**Instructions to follow**
Among the records, which lines hold the word "PolicyEnforced"? Pick them out.

(Source records)
____
(* ===== verification/Handler.v ===== *)
(** * internal/server: the API handler

    [apiHandler] is the handler of every API request, composed as the source
    composes it: each stage calls the next one where the source goes on. *)

From S2P Require Import Prelude GoStrings Json Ratelimit Config Routes Auth Policy.
From S2P Require Import EffectiveRoute Httputil Remnawave BodyPolicy ResponsePolicy Proxy.
From S2P Require Import Alerts AuditLog OAuthStore Effects PanelFacade Respond PanelOAuth PanelLogin.
From stdpp Require Import options.

Local Open Scope Z_scope.

(** ** Paths and lock keys *)

Definition pathSegment (path : string) (idx : nat) : string :=
  nth idx (Split "/" (Trim "/" path)) "".

Definition routeTarget (req : Request) : string := fst (fst (Cut "?" (req_RequestURI req))).

(** The text before the last colon, or all of it. *)
Definition before_last_colon (s : string) : string :=
  match Cut ":" (rev_str s) with
  | (_, host, true) => rev_str host
  | _ => s
  end.

Definition clientIP (req : Request) : string := before_last_colon (req_RemoteAddr req).

Definition lockKey (route : Route) (path : string) (req : Request) : string :=
  if rt_Name route =s? "user.create" then "user:create:" +:+ bodyString req "username"
  else if contains_str ["user.update"; "hwid.create"; "hwid.delete"; "hwid.delete_all"]
            (rt_Name route)
  then rt_Name route +:+ ":" +:+ bodyString req "uuid" +:+ ":" +:+ bodyString req "userUuid"
  else rt_Name route +:+ ":" +:+ path.

Section handler.
Context `{Unicode} `{Host} `{Regexps} `{NetParsers} `{NetFiles} `{RequestURLs}.
Context (VerifyPKCS1v15 : PublicKey -> string -> string -> bool).

(** ** Credentials *)

Record requestAuthError := { ae_reason : string; ae_status : Z; ae_credentialID : string }.

Definition auth_error (reason : string) (status : Z) (credentialID : string) : requestAuthError :=
  {| ae_reason := reason; ae_status := status; ae_credentialID := credentialID |}.

(** The token and credential of the request, with the audit context recorded in
    it. *)
Definition resolveRequestCredential (cfg : Config) (req : Request) (now : Z)
    : Request * (requestAuthError + TokenPolicy * Credential) :=
  let authorization := Get "Authorization" (req_Header req) in
  match ParseBearer authorization with
  | Ok parsed =>
      let bad := (req, inl (auth_error "invalid_token" 401 (CredentialID parsed))) in
      match FindCredential cfg (CredentialID parsed) with
      | None => bad
      | Some (tok, cred) =>
          if negb (Verify (Secret parsed) (Getenv "REMNAGUARD_TOKEN_PEPPER") cred) then bad
          else (req, inr (tok, cred))
      end
  | Err _ =>
      let required := (req, inl (auth_error "auth_required" 401 "")) in
      if negb (pf_Enabled (cfg_PanelFacade cfg)) then required else
      match bearerToken authorization with
      | None => required
      | Some panelToken =>
          match ValidatePanelSession (cfg_PanelFacade cfg) panelToken now with
          | Err _ => (req, inl (auth_error "invalid_token" 401 ""))
          | Ok claims =>
              let actorID := cl_TelegramActorID claims in
              match ResolveTelegramActorCredential (Some cfg) actorID with
              | Err _ =>
                  (setPanelAuditContext req (telegram_context cfg actorID
                     (mapped_credential cfg actorID) "session"),
                   inl (auth_error "panel_auth_denied" 403 ""))
              | Ok (tok, cred) =>
                  (setPanelAuditContext req
                     (telegram_context cfg actorID (cred_ID cred) "session"),
                   inr (tok, cred))
              end
          end
      end
  end.

(** ** Upstream calls *)

Definition RoundTrip (p : Proxy) (req : Request) (path rawQuery : string) (publicSub : bool)
    : prog (res Response) :=
  let! r := perform (Upstream (request_out p req path rawQuery publicSub)) in
  Ret (let? reply := r in response_in p reply).

(** The body of a forwarded request has been read. *)
Definition drained (req : Request) : Request :=
  set_body req (option_map (fun _ => Ok "") (req_Body req)) (req_ContentLength req)
    (req_bodyCache req).

Definition returned (p : prog ()) : prog outcome := do! p then Ret Returned.

(** What follows [p], unless it panics. *)
Definition and_then (p : prog outcome) (k : prog ()) : prog outcome :=
  let! o := p in
  match o with
  | Returned => returned k
  | Panicked => Ret Panicked
  end.

(** The status codes [w.WriteHeader] takes; it panics at any other one, before
    anything is written (net/http, [checkWriteHeaderCode]). *)
Definition valid_status (status : Z) : bool := (100 <=? status) && (status <=? 999).

(** [p.WriteResponse] *)
Definition write_response (p : Proxy) (w : Header) (r : Response) (publicSub : bool)
    : prog outcome :=
  let '(h, status, body) := WriteResponse p w r publicSub in
  if valid_status status then returned (perform (Write h status body)) else Ret Panicked.

(** [p.ServeHTTP] *)
Definition serve_proxy (p : Proxy) (w : Header) (req : Request) (path rawQuery : string)
    (publicSub : bool) : prog outcome :=
  let! r := RoundTrip p req path rawQuery publicSub in
  match r with
  | Err e => returned (http_Error w e 502)
  | Ok r => write_response p w r publicSub
  end.

(** The read of the user that precedes and follows a write on it. *)
Definition preflight_request (req : Request) : Request :=
  set_body (set_method (set_header req (Del "Content-Type" (req_Header req))) "GET") None 0
    (req_bodyCache req).

Definition preflightUser (req : Request) (st : runtimeState) (uuid : string) (tok : TokenPolicy)
    : prog (res ()) :=
  let allowed := c_AllowedUsers (tok_Constraints tok) in
  if uuid =s? "" then Ret (Err "missing_user_uuid")
  else if negb (is_nil allowed) && negb (contains_str allowed uuid) then Ret (Err "user_denied")
  else
    let! r := RoundTrip (rs_proxy st) (preflight_request req) ("/api/users/" +:+ uuid) "" false in
    Ret match r with
        | Err _ => Err "preflight_failed"
        | Ok r => if negb (success r) then Err "preflight_denied"
                  else let? user := DecodeUser (res_Body r) in OwnsUser (Some tok) user
        end.

Definition user_actions : list string :=
  ["user.actions.disable"; "user.actions.enable"; "user.actions.reset_traffic";
   "user.actions.revoke"].
Definition hwid_writes : list string := ["hwid.create"; "hwid.delete"; "hwid.delete_all"].
Definition node_actions : list string :=
  ["post.nodes.uuid.actions.disable"; "post.nodes.uuid.actions.enable";
   "post.nodes.uuid.actions.restart"; "post.nodes.uuid.actions.reset_traffic"].

Definition preflight (req : Request) (st : runtimeState) (route : Route) (path : string)
    (tok : TokenPolicy) : prog (res ()) :=
  let name := rt_Name route in
  let c := tok_Constraints tok in
  let user uuid := if uuid =s? "" then Ret (Err "missing_user_uuid")
                   else preflightUser req st uuid tok in
  let in_list l reason :=
    Ret (deny_if (negb (is_nil l) && negb (contains_str l (pathSegment path 2))) reason (Ok ())) in
  if rt_Support route <>s? PolicyEnforced then Ret (Ok ())
  else if name =s? "hwid.list" then preflightUser req st (pathSegment path 3) tok
  else if name =s? "user.update" then user (bodyString req "uuid")
  else if contains_str user_actions name then preflightUser req st (pathSegment path 2) tok
  else if contains_str hwid_writes name then user (bodyString req "userUuid")
  else if contains_str node_actions name then
    Ret (requireAllowedUUIDOrAll (pathSegment path 2) (c_AllowedNodes c) (c_AllowAllNodes c)
           "node_denied")
  else if name =s? "squad.internal.read" then
    in_list (c_AllowedInternalSquads c) "internal_squad_denied"
  else if name =s? "squad.external.read" then
    in_list (c_AllowedExternalSquads c) "external_squad_denied"
  else Ret (Ok ()).

Definition postWriteVerify (req : Request) (st : runtimeState) (route : Route)
    (tok : TokenPolicy) (r : Response) : prog (res ()) :=
  let name := rt_Name route in
  if negb (isRestrictedWrite route) || (rt_Support route <>s? PolicyEnforced) ||
     negb (success r) then Ret (Ok ())
  else if name =s? "user.create" then
    Ret match DecodeUser (res_Body r) with
        | Ok user => OwnsUser (Some tok) user
        | Err _ => Err "post_write_unverifiable"
        end
  else if name =s? "user.update" then preflightUser req st (bodyString req "uuid") tok
  else if contains_str user_actions name then
    preflightUser req st (pathSegment (routeTarget req) 2) tok
  else if contains_str hwid_writes name then
    preflightUser req st (bodyString req "userUuid") tok
  else Ret (Ok ()).

(** ** The panel's own answers *)

Definition audit_allowed (event : string) (req : Request) (route : Route) (path : string)
    (tok : TokenPolicy) (cred : Credential) (reason : string) (status : Z)
    (fields : option (list (string * json))) : prog () :=
  perform (Emit (EmitRequestFields event (rt_Name route) (tok_ID tok) (cred_ID cred) reason
                   (req_Method req) path status (default [] fields))).

(** The header set on the writer, and the answer when the path is one of the
    panel's own. *)
Definition handlePanelReadFacade (w : Header) (req : Request) (cfg : Config) (route : Route)
    (path : string) (tok : TokenPolicy) (cred : Credential) : Header * option (prog ()) :=
  match panelAuditContextFromRequest req with
  | None => (w, None)
  | Some _ =>
      if req_Method req <>s? "GET" then (w, None) else
      let w := disablePanelCacheHeaders w in
      let reply body := Some (
        do! writeJSON w 200 body then
        audit_allowed "panel_facade_read" req route path tok cred "ok" 200
          (panelAuditFields req "settings" 0)) in
      (w, if path =s? "/api/remnawave-settings" then reply (panelRemnawaveSettingsResponse cfg)
          else if path =s? "/api/tokens" then reply panelAPITokensResponse
          else if path =s? "/api/passkeys" then reply panelPasskeysResponse
          else None)
  end.

(** [None]: not a panel request, and nothing done. *)
Definition handlePanelPolicyDeny (w : Header) (req : Request) (route : Route)
    (tok : TokenPolicy) (cred : Credential) (reason : string) : option (prog ()) :=
  match panelAuditContextFromRequest req with
  | None => None
  | Some _ =>
      let '(method, path) := safeRequestContext req in
      let status := panelPolicyDenyStatus (req_Method req) route path in
      Some (
        do! perform (Emit (EmitRequestFields "request_denied" (rt_Name route) (tok_ID tok)
              (cred_ID cred) reason method path status
              (default [] (panelAuditFields req "policy_deny" 0)))) then
        let w := disablePanelCacheHeaders w in
        if req_Method req =s? "GET"
        then writeJSON w status (panelSafeReadDenyBody route path status reason)
        else writeJSON w status (error_body path "Action is not allowed by this panel role"
               "REMNAGUARD_POLICY_DENIED" reason))
  end.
____
**Answer section**
  if rt_Support route <>s? PolicyEnforced then Ret (Ok ())
  if negb (isRestrictedWrite route) || (rt_Support route <>s? PolicyEnforced) ||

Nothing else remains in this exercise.